People power wins

Finally, faced with 18 days of awesome people power, Hosni Mubarak had to eat humble pie. There are many battles that lie ahead for the Egyptian people, but the present moment is the one to savour and to marvel at the persistence and resilience of Egyptians of all walks of life and various hues refusing to be diverted by the regime’s thugs and the ambivalence of the Army to retain their non-violent vigil for change in the appropriate setting of the Tahrir (Liberation) Square in Cairo.

There are lessons to be learned from the Egyptian people’s triumph. First, even a region as numbed as the Middle East and North Africa — West Asia for us — by decades and centuries of autocratic rule is not immune to the virus of freedom. The propitious factors that brought about the Egyptian triumph were a complex mix: the Tunisian example showing that people can overturn a long oppressive Arab regime, prevailing economic hardships combined with high food inflation, the Internet revolution and the social network sites enabling a young savvy generation to subvert the control mechanisms of the state, the Al Jazeera satellite television channel in Arabic with its bold reporting transforming the Arab world and a sense of humiliation of an oppressed people who could feel the air of freedom in the world.
The brave Tunisians showed the way, but the fall of the Mubarak regime represents a tectonic shift in the Arab world. US President Barack Obama said that Egypt would not be the same again; indeed, the Arab world will not be the same again. Egypt, the most populous Arab nation and the traditional leader in the region, has been punching below its weight because the compact it made with the US meant that it had sold itself for $1.3 billion in military aid each year to protect Israel and the peace treaty it signed with Jerusalem. It had lost the headquarters of the Arab League after it signed the peace treaty and it took Cairo much diplomatic footwork
and long years to rehabilitate itself.
It was, indeed, a curious fact that West Asia was the only region of the world, with the exception of Israel and an Iran whose revolution was transformed into a theocracy, that seemed immune to the winds of change. First Tunisia and now Egypt have changed that sorry state, and the reaction of other regional states shows how nervous they are. Israel was rooting for Mr Mubarak because he was seen as the guarantor of the peace treaty and helped stymie the Palestinians through an inhuman blockade and pretended there was a peace process. Other countries such as Saudi Arabia and Syria have their own anxieties. But two crucial factors that helped maintain the autocratic nature of Arab states were America’s need to buttress the Israeli state in continued occupation of Palestinian land since 1967 and exaggerated fears of Islamic fundamentalism if the strong men would go. Western interest in the region, of course, stemmed from its oil and gas riches.
Circumstances vary from country to country, but it will now be very difficult for other rulers of the ilk of Mr Mubarak to ward off what began in Tunisia. Some have already tried to give sops to their people, others promise of greater breathing space. But the atmosphere in the region is brittle and any spark can unleash people power, which has proved so effective in upsetting long-ruling autocracies.

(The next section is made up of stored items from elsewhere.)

Definition segmentForT (c : GenericBSplineCommon) (t : F) : Z :=
  if f_ltb t (f_of_int 0) then 0
  else
    let segmentIndex := to_size_t (getIndexForT (knots c) t - (splineDegree c - 1)) in
    if segmentIndex >? to_size_t (segmentCount c - 1)
    then to_size_t (segmentCount c - 1)
    else segmentIndex.

Definition segmentT (c : GenericBSplineCommon) (segmentIndex : Z) : outcome F F :=
  at_index (knots c) (to_size_t (segmentIndex + splineDegree c - 1)).

(** The recursion of [computeDeboor] on its [degree] argument. *)
Fixpoint computeDeboor_rec (c : GenericBSplineCommon) (degree : nat)
    (knotIndex : Z) (globalT : F) : outcome F V :=
  _ ← record (EvDeboor knotIndex degree);
  match degree with
  | O => at_index (positions c) knotIndex
  | S degree' =>
      k0 ← at_index (knots c) (to_size_t (knotIndex - 1));
      k1 ← at_index (knots c)
             (to_size_t (knotIndex + splineDegree c - Z.of_nat degree));
      alpha ← divide (globalT -f k0) (k1 -f k0);
      leftRecursive ← computeDeboor_rec c degree' (to_size_t (knotIndex - 1)) globalT;
      rightRecursive ← computeDeboor_rec c degree' knotIndex globalT;
      mret (v_scale leftRecursive (f_of_int 1 -f alpha) +v v_scale rightRecursive alpha)
  end.

(** [computeDeboor(knotIndex, degree, globalT)]: a negative [degree]
    never meets [degree == 0]. *)
Definition computeDeboor (c : GenericBSplineCommon) (knotIndex degree : Z)
    (globalT : F) : outcome F V :=
  if degree <? 0 then Stuck NoReturn
  else computeDeboor_rec c (Z.to_nat degree) knotIndex globalT.

(** The recursion of [computeDeboorDerivative] on its [degree] argument. *)
Fixpoint computeDeboorDerivative_rec (c : GenericBSplineCommon) (degree : nat)
    (knotIndex : Z) (globalT : F) (derivativeLevel : Z) : outcome F V :=
  _ ← record (EvDerivative knotIndex degree derivativeLevel);
  match degree with
  | O => mret v_default
  | S degree' =>
      k1 ← at_index (knots c)
             (to_size_t (knotIndex + splineDegree c - Z.of_nat degree));
      k0 ← at_index (knots c) (to_size_t (knotIndex - 1));
      multiplier ← divide (f_of_int (Z.of_nat degree)) (k1 -f k0);
      if derivativeLevel <=? 1 then
        hi ← computeDeboor_rec c degree' knotIndex globalT;
        lo ← computeDeboor_rec c degree' (to_size_t (knotIndex - 1)) globalT;
        mret (v_scale_left multiplier (hi -v lo))
      else
        hi ← computeDeboorDerivative_rec c degree' knotIndex globalT
               (derivativeLevel - 1);
        lo ← computeDeboorDerivative_rec c degree' (to_size_t (knotIndex - 1)) globalT
               (derivativeLevel - 1);
        mret (v_scale_left multiplier (hi -v lo))
  end.

Definition computeDeboorDerivative (c : GenericBSplineCommon) (knotIndex degree : Z)
    (globalT : F) (derivativeLevel : Z) : outcome F V :=
  if degree <? 0 then Stuck NoReturn
  else computeDeboorDerivative_rec c (Z.to_nat degree) knotIndex globalT derivativeLevel.

(** *** The queries *)

(** The tuples of [Spline<InterpolationType,floating_t>]. *)
Record InterpolatedPT := { pt_position : V; pt_tangent : V }.
Record InterpolatedPTC := { ptc_position : V; ptc_tangent : V; ptc_curvature : V }.
Record InterpolatedPTCW :=
  { ptcw_position : V; ptcw_tangent : V; ptcw_curvature : V; ptcw_wiggle : V }.

Definition getPosition (c : GenericBSplineCommon) (globalT : F) : outcome F V :=
  let segmentIndex := segmentForT c globalT in
  let innerIndex := to_size_t (segmentIndex + (splineDegree c - 1)) in
  computeDeboor c (to_size_t (innerIndex + 1)) (splineDegree c) globalT.

Definition getTangent (c : GenericBSplineCommon) (globalT : F) : outcome F InterpolatedPT :=
  let segmentIndex := segmentForT c globalT in
  let innerIndex := to_size_t (segmentIndex + (splineDegree c - 1)) in
  p ← computeDeboor c (to_size_t (innerIndex + 1)) (splineDegree c) globalT;
  t1 ← computeDeboorDerivative c (to_size_t (innerIndex + 1)) (splineDegree c) globalT 1;
  mret {| pt_position := p; pt_tangent := t1 |}.

Definition getCurvature (c : GenericBSplineCommon) (globalT : F) : outcome F InterpolatedPTC :=
  let segmentIndex := segmentForT c globalT in
  let innerIndex := to_size_t (segmentIndex + (splineDegree c - 1)) in
  p ← computeDeboor c (to_size_t (innerIndex + 1)) (splineDegree c) globalT;
  t1 ← computeDeboorDerivative c (to_size_t (innerIndex + 1)) (splineDegree c) globalT 1;
  t2 ← computeDeboorDerivative c (to_size_t (innerIndex + 1)) (splineDegree c) globalT 2;
  mret {| ptc_position := p; ptc_tangent := t1; ptc_curvature := t2 |}.

Definition getWiggle (c : GenericBSplineCommon) (globalT : F) : outcome F InterpolatedPTCW :=
  let segmentIndex := segmentForT c globalT in
  let innerIndex := to_size_t (segmentIndex + (splineDegree c - 1)) in
  p ← computeDeboor c (to_size_t (innerIndex + 1)) (splineDegree c) globalT;
  t1 ← computeDeboorDerivative c (to_size_t (innerIndex + 1)) (splineDegree c) globalT 1;
  t2 ← computeDeboorDerivative c (to_size_t (innerIndex + 1)) (splineDegree c) globalT 2;
  t3 ← computeDeboorDerivative c (to_size_t (innerIndex + 1)) (splineDegree c) globalT 3;
  mret {| ptcw_position := p; ptcw_tangent := t1; ptcw_curvature := t2; ptcw_wiggle := t3 |}.

(** The logs of the four queries at a parameter. *)
Definition queryLogs (c : GenericBSplineCommon) (t : F) : list (list (event F)) :=
  [log_of (getPosition c t); log_of (getTangent c t);
   log_of (getCurvature c t); log_of (getWiggle c t)].

(** [SplineLibraryCalculus::gaussLegendreQuadratureIntegral] is declared
    outside this file; it integrates a function over an interval. *)
Variable gaussLegendreQuadratureIntegral : (F -> outcome F F) -> F -> F -> outcome F F.

(** The lambda [segmentFunction] of [segmentLength]. *)
Definition segmentFunction (c : GenericBSplineCommon) (innerIndex : Z) (t : F) : outcome F F :=
  tangent ← computeDeboorDerivative c (to_size_t (innerIndex + 1)) (splineDegree c) t 1;
  mret (v_length tangent).

Definition segmentLength (c : GenericBSplineCommon) (segmentIndex : Z) (a b : F) : outcome F F :=
  let innerIndex := to_size_t (segmentIndex + splineDegree c - 1) in
  k1 ← at_index (knots c) (to_size_t (innerIndex + 1));
  k0 ← at_index (knots c) innerIndex;
  let tDistance := k1 -f k0 in
  if f_ltb (f_of_int 0) tDistance then
    _ ← record (EvQuadrature a b);
    gaussLegendreQuadratureIntegral (segmentFunction c innerIndex) a b
  else mret (f_of_int 0).

(** *** The constructors *)

(** Conversion of a [size_t] to [int] (32 bits, two's complement). *)
Definition to_int (z : Z) : Z := (z + 2 ^ 31) mod 2 ^ 32 - 2 ^ 31.

(** [SplineCommon::computeTValuesWithOuterPadding] and
    [SplineCommon::computeLoopingTValues] are declared outside this file;
    each maps the points, the exponent and the padding to a table from
    (possibly negative) indices to parameter values. *)
Variable computeTValuesWithOuterPadding : list V -> F -> Z -> gmap Z F.
Variable computeLoopingTValues : list V -> F -> Z -> gmap Z F.
(** The body of the [try] block of [create]. *)
Definition create_steps (dimension : Dimension.t) : M W Response :=
  let request := "/api/v1/Dimensions" in
  response <- call (rest_POST request (Dimension.body dimension))
                   (RestPOST request (Dimension.body dimension)) ;;
  for_each (Dimension.hierarchies dimension) (fun hierarchy =>
    when (Nat.ltb 0 (length (Hierarchy.element_attributes hierarchy)))
      (call (hierarchies_update hierarchy) (HierUpdate hierarchy))) ;;;
  ret response.

(** The [except TM1pyException as e] block of [create]. *)
Definition create_undo (dimension : Dimension.t) (e : exn) : M W Response :=
  still_there <- exists_ (Dimension.name dimension) ;;
  when still_there (delete (Dimension.name dimension) ;;; ret tt) ;;;
  raise e.

(** [create(dimension)] *)
Definition create (dimension : Dimension.t) : M W Response :=
  already <- exists_ (Dimension.name dimension) ;;
  (if already then raise (Exception_ "Dimension already exists")
   else try_except_TM1pyException (create_steps dimension) (create_undo dimension)).

(** [set(server_names) - set(dimension.hierarchy_names)]: the builtin set
    of strings, compared by string equality. *)
Definition hierarchies_to_be_removed (server_names : list string)
    (dimension : Dimension.t) : gset string :=
  list_to_set server_names ∖ list_to_set (Dimension.hierarchy_names dimension).

(** One round of the second loop of [update]. *)
Definition upsert (hierarchy : Hierarchy.t) : M W unit :=
  when (negb (case_and_space_insensitive_equals (Hierarchy.name hierarchy) "Leaves"))
    (there <- call (hierarchies_exists (Hierarchy.dimension_name hierarchy)
                                       (Hierarchy.name hierarchy))
                   (HierExists (Hierarchy.dimension_name hierarchy)
                               (Hierarchy.name hierarchy)) ;;
     (if there then call (hierarchies_update hierarchy) (HierUpdate hierarchy)
      else call (hierarchies_create hierarchy) (HierCreate hierarchy))).

(** [update(dimension)].  The iteration order of a Python set is not
    specified; the model iterates in the order of [elements]. *)
Definition update (dimension : Dimension.t) : M W unit :=
  server_names <- call (hierarchies_get_all_names (Dimension.name dimension))
                       (HierGetAllNames (Dimension.name dimension)) ;;
  for_each (elements (hierarchies_to_be_removed server_names dimension))
    (fun hierarchy_name =>
       call (hierarchies_delete (Dimension.name dimension) hierarchy_name)
            (HierDelete (Dimension.name dimension) hierarchy_name)) ;;;
  for_each (Dimension.hierarchies dimension) upsert.

(** [get_all_names()] *)
Definition get_all_names : M W (list json) :=
  let request := "/api/v1/Dimensions?$select=Name" in
  response <- call (rest_GET request "") (RestGET request "") ;;
  lift (obind (response_json response) (fun answer =>
        obind (getitem "value" answer) (fun value =>
        obind (iterate value) (fun entries =>
        comprehension (getitem "Name") entries)))).

(** [mdx_skeleton.format(mdx, dimension_name, dimension_name)], the doubled
    braces of the skeleton standing for single ones. *)
Definition mdx_skeleton_format (a b c : string) : string :=
  "SELECT " +:+ a +:+ " ON ROWS, " +:+
  "{ [}ElementAttributes_" +:+ b +:+ "].DefaultMember } ON COLUMNS  " +:+
  "FROM [}ElementAttributes_" +:+ c +:+ "]".

Definition execute_mdx_request : string :=
  "/api/v1/ExecuteMDX?$expand=Axes(" +:+
  "$filter=Ordinal eq 1;" +:+
  "$expand=Tuples($expand=Members($select=Ordinal;$expand=Element($select=Name))))".

(** [row_tuple['Members'][0]['Element']['Name']] *)
Definition first_member_name (row_tuple : json) : outcome json :=
  obind (getitem "Members" row_tuple) (fun members =>
  obind (getitem0 members) (fun member =>
  obind (getitem "Element" member) (fun element =>
  getitem "Name" element))).

(** The list comprehension that closes [execute_mdx]. *)
Definition axis_element_names (raw_dict : json) : outcome (list json) :=
  obind (getitem "Axes" raw_dict) (fun axes =>
  obind (getitem0 axes) (fun axis =>
  obind (getitem "Tuples" axis) (fun tuples =>
  obind (iterate tuples) (fun rows =>
  comprehension first_member_name rows)))).

(** [execute_mdx(dimension_name, mdx)] *)
Definition execute_mdx (dimension_name mdx : string) : M W (list json) :=
  let mdx_full := mdx_skeleton_format mdx dimension_name dimension_name in
  let request := execute_mdx_request in
  let payload := JObj [("MDX", JStr mdx_full)] in
  response <- call (rest_POST request (json_dumps payload))
                   (RestPOST request (json_dumps payload)) ;;
  lift (obind (response_json response) axis_element_names).

(** ["AttrInsert('{}', '', '{}', '{}');".format(dimension.name, ea.name,
    ea.attribute_type[0])] *)
Definition attr_insert (dimension : Dimension.t) (ea : ElementAttribute.t)
    : outcome string :=
  obind (first_char (ElementAttribute.attribute_type ea)) (fun tag =>
  Returned ("AttrInsert('" +:+ Dimension.name dimension +:+ "', '', '" +:+
            ElementAttribute.name ea +:+ "', '" +:+ tag +:+ "');")).
(** * CarPlay process supervisor: a shallow embedding of
    [src/modules/carplay_module.py] (class [CarPlayManager]).

    The Python object [self] becomes the record [Manager]; everything the
    class reaches outside of itself (the file system, [os.environ], the
    named pipe, the [lsusb] listing, the processes it launches and the
    signals it sends them) becomes the record [World].  Every method is a
    computation in a small state-and-exception monad over the pair
    [(Manager, World)].  What the operating system answers during one call
    (does [Popen] raise, is the child still alive after the grace period,
    does [wait] time out, ...) is an explicit argument of that call.

    Scope of the model.  Calls are sequential: the lock [process_lock] and
    the interleaving of the monitor thread with a running call are not
    represented; one iteration of the monitor loop is an event of its own.
    Exceptions are those the invoked library calls raise on their inputs
    (creating directories, opening files, [Popen], signalling, waiting,
    decoding); resource exhaustion ([MemoryError], thread creation
    failing) is outside the model, and asking whether a path exists, like
    listing the USB bus, is a query that answers without raising and
    changes nothing.  [time.sleep] has no counterpart.  Text is ASCII: a
    [string] stands for a Python [str] whose characters are below 128, on
    which [lower] and [strip] below agree with Python's. *)

From Stdlib Require Import ZArith String Ascii List DecimalString.
From Stdlib Require Import DecimalPos DecimalZ.
From stdpp Require Import gmap strings list.

(** ** Python values that the methods return *)

#[warnings="-register-all"] Inductive pyval :=
| PNone
| PBool (b : bool)
| PStr (s : string)
| PDict (d : list (string * pyval)).

(** A [dict] literal keeps the order in which its keys are written. *)
Abbreviation pydict := (list (string * pyval)).

Fixpoint dict_get (k : string) (d : pydict) : option pyval :=
  match d with
  | [] => None
  | (k', v) :: d' => if String.eqb k k' then Some v else dict_get k d'
  end.

Definition dict_keys (d : pydict) : list string := map fst d.

Definition opt_str (o : option string) : pyval :=
  match o with
  | Some s => PStr s
  | None => PNone
  end.

(** ** Exceptions *)

(** The handlers of the class tell [FileNotFoundError] from every other
    [Exception]; [str_exn] is Python's [str(e)]. *)
Inductive exn :=
| FileNotFoundError (msg : string)
| Exception (msg : string).

Definition str_exn (e : exn) : string :=
  match e with
  | FileNotFoundError msg => msg
  | Exception msg => msg
  end.

(** ** Strings *)

Definition nl : string := String (ascii_of_nat 10) "".
Definition dquote : string := String (ascii_of_nat 34) "".

(** [str.lower] on ASCII: the letters [A]..[Z] move to [a]..[z]. *)
Definition lower_ascii (c : ascii) : ascii :=
  let n := nat_of_ascii c in
  if (65 <=? n)%nat && (n <=? 90)%nat then ascii_of_nat (n + 32) else c.

Fixpoint lower (s : string) : string :=
  match s with
  | EmptyString => EmptyString
  | String c s' => String (lower_ascii c) (lower s')
  end.

(** [needle in hay] on strings. *)
Fixpoint startswith (p s : string) : bool :=
  match p, s with
  | EmptyString, _ => true
  | String a p', String b s' => Ascii.eqb a b && startswith p' s'
  | String _ _, EmptyString => false
  end.

Fixpoint contains (needle hay : string) : bool :=
  startswith needle hay ||
  match hay with
  | EmptyString => false
  | String _ hay' => contains needle hay'
  end.

(** [str.strip()] with no argument removes leading and trailing white
    space; below 128 these are the codes 9..13, 28..31 and 32. *)
Definition isspace (c : ascii) : bool :=
  let n := nat_of_ascii c in
  ((9 <=? n)%nat && (n <=? 13)%nat) || ((28 <=? n)%nat && (n <=? 32)%nat).
(** * Order-statistics AVL tree (AVLTree<T, Comparator>)

    A shallow embedding of the AVL tree with subtree counters: insertion that
    reports the rank of the new element, removal by key, and lookup of the
    K-th order statistic.  Nodes are exclusively owned by their parent, so the
    pointer structure is an inductive tree; [size_t] and [unsigned char] fields
    are numbers in [N] with their wrap-around written out; a failed [assert]
    or a null dereference is [None]. *)

From Stdlib Require Import NArith ZArith List Bool Lia Permutation Sorted Ascii.
Import ListNotations.

Local Open Scope N_scope.

(** ** Machine integers *)

(** [size_t] is 64 bits wide, [unsigned char] 8 bits. *)
Definition SIZE_MOD : N := 18446744073709551616.
Definition SIZE_MAX : N := 18446744073709551615.
Definition UCHAR_MOD : N := 256.

Definition wrap_size (x : N) : N := x mod SIZE_MOD.
Definition wrap_uchar (x : N) : N := x mod UCHAR_MOD.

(** [x--] on a [size_t]. *)
Definition size_dec (x : N) : N := wrap_size (x + SIZE_MAX).
(** [x++] on a [size_t]. *)
Definition size_inc (x : N) : N := wrap_size (x + 1).

(** ** Failure: a failed assertion or a null dereference *)

Definition bind {A B : Type} (m : option A) (f : A -> option B) : option B :=
  match m with
  | Some a => f a
  | None => None
  end.

Notation "x <- m ;; k" := (bind m (fun x => k))
  (at level 61, m at next level, right associativity).
Notation "' p <- m ;; k" := (bind m (fun x => let 'p := x in k))
  (at level 61, p pattern, m at next level, right associativity).

Section AVL.

Variable T : Type.
(** The comparator functor: [cmp a b] is "a < b". *)
Variable cmp : T -> T -> bool.
(** What a default-initialised local [T x;] holds before it is assigned. *)
Variable T_init : T.

(** ** Nodes *)

(** [Node *]: either [nullptr] or an owned node with its five fields. *)
Inductive Node : Type :=
| Null : Node
| Nd (data : T) (elements_subtree : N) (depth : N) (left right : Node) : Node.

(** [(p ? p->depth : 0)] *)
Definition depth_of (p : Node) : N :=
  match p with
  | Null => 0
  | Nd _ _ d _ _ => d
  end.

(** [Node::balance], an [int], from the two child pointers of the node. *)
Definition balance (left right : Node) : Z :=
  (Z.of_N (depth_of right) - Z.of_N (depth_of left))%Z.

(** [Node::update_depth]: the value stored into [depth]. *)
Definition update_depth (left right : Node) : N :=
  wrap_uchar (N.max (depth_of left) (depth_of right) + 1).

(** [Node::in_left_subtree] and [Node::in_right_subtree], on the child. *)
Definition in_subtree (child : Node) : N :=
  match child with
  | Null => 0
  | Nd _ es _ _ _ => wrap_size (es + 1)
  end.

Definition in_left_subtree (left : Node) : N := in_subtree left.
Definition in_right_subtree (right : Node) : N := in_subtree right.

(** [Node::update_elements_subtree]: the value stored into
    [elements_subtree]. *)
Definition update_elements_subtree (left right : Node) : N :=
  wrap_size (in_left_subtree left + in_right_subtree right).

(** ** Rotations *)

(** [rotate_right]: [node] takes [left->right] as its left child and becomes
    the right child of [left]; depth and counter of [node] are recomputed
    first, then those of [left], which read them. *)
Definition rotate_right (node : Node) : option Node :=
  match node with
  | Nd x _ _ (Nd lx _ _ ll lr) r =>
      let node' := Nd x (update_elements_subtree lr r) (update_depth lr r) lr r in
      Some (Nd lx (update_elements_subtree ll node') (update_depth ll node')
               ll node')
  | _ => None
  end.
(** [ticket.get(key, '')] *)
Definition ticket_get (ticket : pyval) (key : string) : result pyval :=
  match ticket with
  | PDict d => Ok (dict_get d key (PStr ""))
  | _ => Raise (AttributeError "object has no attribute 'get'")
  end.

(** The year of the record: ["2024"] unless the date parses. *)
Definition ticket_year (date_str : pyval) : string :=
  let year := "2024" in
  if truthy date_str then
    swallow year
      match date_str with
      | PStr s =>
          date_obj_year ← fromisoformat_year (str_replace "Z" "+00:00" s);
          mret (str_int date_obj_year)
      | _ => Raise (AttributeError "object has no attribute 'replace'")
      end
  else year.

(** The body of the [try] block of the loop. *)
Definition process_ticket (ticket : pyval) : result document :=
  ttnumtic ← ticket_get ticket "ttnumtic";
  title ← ticket_get ticket "ttshotxt";
  company ← ticket_get ticket "cotitle";
  html_content ← ticket_get ticket "dt_testo";
  date_str ← ticket_get ticket "dt__data";
  clean_text ← clean_html_content html_parser html_content;
  let processed_text := preprocess_text clean_text in
  let year := ticket_year date_str in
  let ticket_id := format_value ttnumtic +:+ "/SPC-" +:+ year in
  date ← date_only date_str;
  mret (Document ticket_id processed_text title company date year ttnumtic).

(** The loop over the tickets: a record that raises is reported and
    skipped. *)
Fixpoint processed_documents (tickets : list pyval) : list document :=
  match tickets with
  | [] => []
  | ticket :: rest =>
      match process_ticket ticket with
      | Ok document => document :: processed_documents rest
      | Raise _ => processed_documents rest
      end
  end.

(** The array of tickets in the loaded file: the value of the only key of
    an object, or the array itself. *)
Definition tickets_of (tickets_data : pyval) : option (list pyval) :=
  match tickets_data with
  | PDict d =>
      match map_to_list d with
      | [(_, PList tickets)] => Some tickets
      | _ => None
      end
  | PList tickets => Some tickets
  | _ => None
  end.

(** [process_tickets] up to the file it writes: the documents, or [None]
    when the function returns early. *)
Definition process_tickets (tickets_data : pyval) : option (list document) :=
  processed_documents <$> tickets_of tickets_data.

End ingestion.

End CleanHtml.


(** ** tools/ticket_cleaner.py : the display normalizer *)
Module TicketCleaner.
Import Py Re Bs4.

(** The bullet U+2022 lies outside the 8-bit alphabet of the model; it is
    written as the three characters of its UTF-8 form, none of which is
    touched by the later steps. *)
Definition bullet : string := "•".

Definition list_items (ul : node) : list string :=
  (λ item_text, bullet +:+ " " +:+ item_text)
    <$> filter (λ s, s ≠ "") (get_text_strip <$> find_all ["li"] ul).

Definition list_text (ul : node) : option string :=
  if has_name ["ul"; "ol"] ul then
    match list_items ul with
    | [] => None
    | items => Some (nl +:+ String.concat nl items +:+ nl)
    end
  else None.

Definition row_text (row : node) : option string :=
  let cells := find_all ["td"; "th"] row in
  if bool_decide (2 ≤ length cells)%nat then
    match filter (λ s, s ≠ "") (get_text_strip <$> cells) with
    | label :: value :: values =>
        Some (label +:+ ": " +:+ String.concat " | " (value :: values))
    | _ => None
    end
  else None.

Definition formatted_table (table : node) : option string :=
  if has_name ["table"] table then
    match omap row_text (find_all ["tr"] table) with
    | [] => None
    | table_text => Some (nl +:+ String.concat nl table_text +:+ nl)
    end
  else None.

(** [blockquote.get('class') and 'quote' in str(blockquote.get('class'))]:
    the printed list shows the class names between quotes and commas, so
    the word occurs in it exactly when it occurs in one of the names. *)
Definition is_quote (n : node) : bool :=
  match n with
  | Tag _ (Some (c :: cs)) _ => existsb (str_contains "quote") (c :: cs)
  | _ => false
  end.

Definition quote_text (n : node) : option string :=
  if has_name ["blockquote"; "div"] n && is_quote n then
    let quote_text := get_text_strip n in
    if str_truthy quote_text then Some (nl +:+ "> " +:+ quote_text +:+ nl) else None
  else None.

Definition paragraph_text (n : node) : option string :=
  if has_name ["p"] n then Some (get_text n +:+ nl +:+ nl) else None.

Definition br_text (n : node) : option string :=
  if has_name ["br"] n then Some nl else None.

Definition is_blank (c : ascii) : bool := is_char " " c || is_char "009" c.
Definition not_char (a : ascii) (c : ascii) : bool := negb (is_char a c).

Definition re_blanks : regex := Plus is_blank.                        (* [ \t]+ *)
Definition re_newlines : regex := Rep (is_char "010") 3 None.         (* \n{3,} *)
Definition re_line_edges : regex :=                                   (* ^\s+|\s+$ *)
  Alt (Seq Bol (Plus isspace)) (Seq (Plus isspace) Eol).
Definition re_office_open : regex :=                                  (* <o:p[^>]*> *)
  cat [Lit "<o:p"; Star (not_char ">"); Chr ">"].
Definition re_office_close : regex := Lit "</o:p>".                   (* </o:p> *)
Definition re_mso : regex :=                                          (* mso-[^;]+;? *)
  cat [Lit "mso-"; Plus (not_char ";"); Rep (is_char ";") 0 (Some 1%nat)].
Definition re_tag : regex := cat [Chr "<"; Plus (not_char ">"); Chr ">"].   (* <[^>]+> *)
Definition re_spaces : regex := Plus isspace.                         (* \s+ *)

(** The body of the [try] block. *)
Definition structured (html_parser : parser) (html_content : string) : result string :=
  soup ← BeautifulSoup html_parser (PStr html_content);
  let soup := replace_each list_text soup in
  let soup := replace_each formatted_table soup in
  let soup := replace_each quote_text soup in
  let soup := replace_each paragraph_text soup in
  let soup := replace_each br_text soup in
  let text := get_text soup in
  let text := re_sub false re_blanks [PLit " "] text in
  let text := re_sub false re_newlines [PLit (nl +:+ nl)] text in
  let text := re_sub true re_line_edges [] text in
  let text := str_replace "&nbsp;" " " text in
  let text := str_replace "&lt;" "<" text in
  let text := str_replace "&gt;" ">" text in
  let text := str_replace "&amp;" "&" text in
  let text := str_replace "&quot;" (String "034" "") text in
  let text := re_sub false re_office_open [] text in
  let text := re_sub false re_office_close [] text in
  let text := re_sub false re_mso [] text in
  Ok (strip text).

The strong men have no answer to the new menace, as they view the tsunami that has hit their old comfortable worlds. One must distinguish between the Gulf monarchies and the other states. Gulf rulers, flush with oil and gas money, have a compact with their subjects: cradle to grave welfare in exchange for their quiescence in the political field. For others, economic problems and rising inequities are ticking bombs waiting to blow up their regimes.
Apart from Israel, some other Arab states pressed Washington, itself torn between political prudence and a pitch for democracy, to let Mr Mubarak stay. The US administration was divided between those in favour of Mr Mubarak and others opposed to his continued rule, given the nature of the protests. Strangely, President Obama’s special envoy to Mr Mubarak publicly supported the defrocked President remaining in charge till the planned September handover. Having relied on autocrats for so long for reasons of state, the US could hardly jettison them,
the Israeli issue always trumping America’s West Asia policy.
A black chapter in the drama preceding Mr Mubarak’s fall concerns the attitude of UN Secretary-General Ban Ki-moon. He publicly endorsed Mr Mubarak’s presidency during the transition process, accenting stability above everything else, very similar to the vocabulary US secretary of state Hillary Clinton was using at that time. As Mr Ban’s distinguished predecessor, once removed, Boutros Boutros-Ghali, has revealed in his book after the US had blackballed him for the usual second term, the head of the UN administration must maintain his equation with the organisation’s most important member. But there is a difference between accommodating the US and being subservient to it. It is a tragedy for the UN that its highest functionary should choose to please the US and vote against freedom and justice.
But this is Egypt’s moment of glory and no one can take it away from the Egyptian people. If Tunisia showed the way, Egyptians demonstrated that an entrenched dictatorship underpinned by a ruthlessly efficient secret police apparatus — America’s favourite for the rendition of suspected terrorists from Afghanistan — can be brought down in two and a half weeks.